◆ **Activity**:
Wherever a line in the data holds the word "Some", pull that line out.

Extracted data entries
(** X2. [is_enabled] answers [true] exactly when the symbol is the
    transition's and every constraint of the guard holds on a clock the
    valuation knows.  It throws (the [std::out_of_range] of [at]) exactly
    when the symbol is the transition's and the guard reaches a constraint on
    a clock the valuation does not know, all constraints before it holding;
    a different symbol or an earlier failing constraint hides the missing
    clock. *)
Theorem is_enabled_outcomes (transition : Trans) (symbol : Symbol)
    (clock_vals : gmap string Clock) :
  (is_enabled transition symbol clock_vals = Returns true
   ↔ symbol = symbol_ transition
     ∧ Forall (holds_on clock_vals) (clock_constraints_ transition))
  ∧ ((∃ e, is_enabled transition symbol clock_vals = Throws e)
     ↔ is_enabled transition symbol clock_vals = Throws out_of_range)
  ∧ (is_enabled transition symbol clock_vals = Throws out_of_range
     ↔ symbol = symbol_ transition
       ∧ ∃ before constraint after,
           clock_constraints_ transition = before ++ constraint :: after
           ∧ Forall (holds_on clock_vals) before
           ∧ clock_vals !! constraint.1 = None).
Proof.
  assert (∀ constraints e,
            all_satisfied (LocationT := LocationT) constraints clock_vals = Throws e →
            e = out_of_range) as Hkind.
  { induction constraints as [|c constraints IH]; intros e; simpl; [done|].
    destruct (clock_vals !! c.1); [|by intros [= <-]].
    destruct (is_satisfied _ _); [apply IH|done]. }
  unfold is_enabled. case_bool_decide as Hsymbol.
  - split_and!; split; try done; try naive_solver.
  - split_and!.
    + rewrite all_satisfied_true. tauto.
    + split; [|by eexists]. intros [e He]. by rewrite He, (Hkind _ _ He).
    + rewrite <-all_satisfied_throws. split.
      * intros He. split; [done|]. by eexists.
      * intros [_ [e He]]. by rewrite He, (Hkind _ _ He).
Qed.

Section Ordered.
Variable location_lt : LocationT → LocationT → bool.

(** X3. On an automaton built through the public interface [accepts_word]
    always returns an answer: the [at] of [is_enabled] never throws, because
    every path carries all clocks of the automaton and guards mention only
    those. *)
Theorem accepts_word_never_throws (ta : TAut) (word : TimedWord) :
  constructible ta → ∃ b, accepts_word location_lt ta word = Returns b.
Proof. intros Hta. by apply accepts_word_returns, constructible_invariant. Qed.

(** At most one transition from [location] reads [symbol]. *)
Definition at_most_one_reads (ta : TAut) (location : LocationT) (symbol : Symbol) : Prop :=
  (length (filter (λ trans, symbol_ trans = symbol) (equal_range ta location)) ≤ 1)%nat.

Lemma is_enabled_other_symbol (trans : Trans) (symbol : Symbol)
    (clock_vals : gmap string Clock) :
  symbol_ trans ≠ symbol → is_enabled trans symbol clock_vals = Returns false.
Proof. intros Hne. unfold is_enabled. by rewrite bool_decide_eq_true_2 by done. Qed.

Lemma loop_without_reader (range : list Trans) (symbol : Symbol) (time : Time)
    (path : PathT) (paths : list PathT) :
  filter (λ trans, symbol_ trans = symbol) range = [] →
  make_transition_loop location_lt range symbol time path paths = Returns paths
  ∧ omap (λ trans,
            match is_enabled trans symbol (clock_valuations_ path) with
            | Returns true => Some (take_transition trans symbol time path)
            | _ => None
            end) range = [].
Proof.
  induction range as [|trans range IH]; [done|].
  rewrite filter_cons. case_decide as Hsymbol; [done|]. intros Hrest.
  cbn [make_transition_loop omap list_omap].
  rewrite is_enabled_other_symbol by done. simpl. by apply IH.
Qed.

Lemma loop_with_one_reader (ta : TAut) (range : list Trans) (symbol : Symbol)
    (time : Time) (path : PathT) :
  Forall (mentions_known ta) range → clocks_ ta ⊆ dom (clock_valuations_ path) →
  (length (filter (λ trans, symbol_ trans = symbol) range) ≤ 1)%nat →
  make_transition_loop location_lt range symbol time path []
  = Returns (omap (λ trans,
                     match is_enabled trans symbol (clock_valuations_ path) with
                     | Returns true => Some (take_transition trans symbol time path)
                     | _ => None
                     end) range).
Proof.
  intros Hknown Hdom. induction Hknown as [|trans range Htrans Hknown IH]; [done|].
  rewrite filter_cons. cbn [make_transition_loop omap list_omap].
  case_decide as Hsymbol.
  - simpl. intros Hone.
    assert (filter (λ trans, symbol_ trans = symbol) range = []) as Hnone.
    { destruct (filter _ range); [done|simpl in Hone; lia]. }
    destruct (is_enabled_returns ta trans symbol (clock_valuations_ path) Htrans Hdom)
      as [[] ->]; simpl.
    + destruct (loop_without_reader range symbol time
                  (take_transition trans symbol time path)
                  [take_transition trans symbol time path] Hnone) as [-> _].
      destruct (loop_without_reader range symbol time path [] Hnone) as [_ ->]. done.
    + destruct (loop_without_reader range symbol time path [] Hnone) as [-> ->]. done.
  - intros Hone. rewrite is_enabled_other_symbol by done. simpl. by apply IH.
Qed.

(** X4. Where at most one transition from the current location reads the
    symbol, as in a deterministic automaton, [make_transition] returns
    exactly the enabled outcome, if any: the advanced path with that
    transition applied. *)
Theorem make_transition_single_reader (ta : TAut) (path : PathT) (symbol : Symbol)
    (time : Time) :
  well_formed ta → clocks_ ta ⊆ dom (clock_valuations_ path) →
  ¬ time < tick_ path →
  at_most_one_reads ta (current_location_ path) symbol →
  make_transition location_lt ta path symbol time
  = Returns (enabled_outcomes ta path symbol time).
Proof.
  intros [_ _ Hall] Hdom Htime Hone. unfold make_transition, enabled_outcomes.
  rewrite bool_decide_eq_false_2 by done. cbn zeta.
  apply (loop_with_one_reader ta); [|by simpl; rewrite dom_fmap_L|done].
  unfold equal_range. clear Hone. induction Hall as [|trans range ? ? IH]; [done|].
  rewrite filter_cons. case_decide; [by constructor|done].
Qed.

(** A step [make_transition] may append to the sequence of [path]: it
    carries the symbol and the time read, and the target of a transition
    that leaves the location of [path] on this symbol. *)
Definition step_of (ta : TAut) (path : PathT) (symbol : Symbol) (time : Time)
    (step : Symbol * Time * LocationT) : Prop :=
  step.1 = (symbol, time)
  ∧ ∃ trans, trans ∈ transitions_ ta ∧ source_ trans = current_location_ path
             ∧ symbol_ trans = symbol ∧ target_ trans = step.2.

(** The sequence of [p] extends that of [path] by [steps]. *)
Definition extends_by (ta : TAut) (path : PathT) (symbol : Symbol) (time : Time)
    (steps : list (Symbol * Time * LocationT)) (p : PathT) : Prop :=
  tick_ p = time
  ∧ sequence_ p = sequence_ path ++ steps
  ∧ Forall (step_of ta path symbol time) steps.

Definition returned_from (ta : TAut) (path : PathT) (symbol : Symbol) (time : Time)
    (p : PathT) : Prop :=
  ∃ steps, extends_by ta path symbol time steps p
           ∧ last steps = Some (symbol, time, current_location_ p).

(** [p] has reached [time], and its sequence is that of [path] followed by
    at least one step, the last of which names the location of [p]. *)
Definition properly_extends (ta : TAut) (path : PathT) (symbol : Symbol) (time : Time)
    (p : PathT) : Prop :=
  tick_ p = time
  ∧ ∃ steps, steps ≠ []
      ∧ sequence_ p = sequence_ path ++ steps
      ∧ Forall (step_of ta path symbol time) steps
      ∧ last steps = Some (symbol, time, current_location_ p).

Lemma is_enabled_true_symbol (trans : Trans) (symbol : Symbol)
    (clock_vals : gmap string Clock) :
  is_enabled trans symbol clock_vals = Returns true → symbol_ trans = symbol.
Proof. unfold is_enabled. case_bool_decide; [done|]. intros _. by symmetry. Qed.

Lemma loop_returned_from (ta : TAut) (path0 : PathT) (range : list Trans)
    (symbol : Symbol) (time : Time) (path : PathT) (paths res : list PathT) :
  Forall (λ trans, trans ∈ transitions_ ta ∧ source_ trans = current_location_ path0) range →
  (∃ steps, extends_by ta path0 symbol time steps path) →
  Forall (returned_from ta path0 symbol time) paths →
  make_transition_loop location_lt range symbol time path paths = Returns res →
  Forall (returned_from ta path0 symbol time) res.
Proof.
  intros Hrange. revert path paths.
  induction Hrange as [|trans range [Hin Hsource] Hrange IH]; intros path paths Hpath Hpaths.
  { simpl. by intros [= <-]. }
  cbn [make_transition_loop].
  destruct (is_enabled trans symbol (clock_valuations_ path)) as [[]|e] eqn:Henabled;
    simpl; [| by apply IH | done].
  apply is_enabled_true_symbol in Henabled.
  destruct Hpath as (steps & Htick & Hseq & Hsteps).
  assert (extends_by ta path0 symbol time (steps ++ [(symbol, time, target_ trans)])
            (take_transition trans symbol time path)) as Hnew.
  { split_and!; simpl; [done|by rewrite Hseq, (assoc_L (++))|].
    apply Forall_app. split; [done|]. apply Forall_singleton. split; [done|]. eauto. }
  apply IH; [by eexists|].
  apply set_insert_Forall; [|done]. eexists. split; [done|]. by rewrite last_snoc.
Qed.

◆ **Answer to the problem**:
            | Returns true => Some (take_transition trans symbol time path)
                     | Returns true => Some (take_transition trans symbol time path)
           ∧ last steps = Some (symbol, time, current_location_ p).
      ∧ last steps = Some (symbol, time, current_location_ p).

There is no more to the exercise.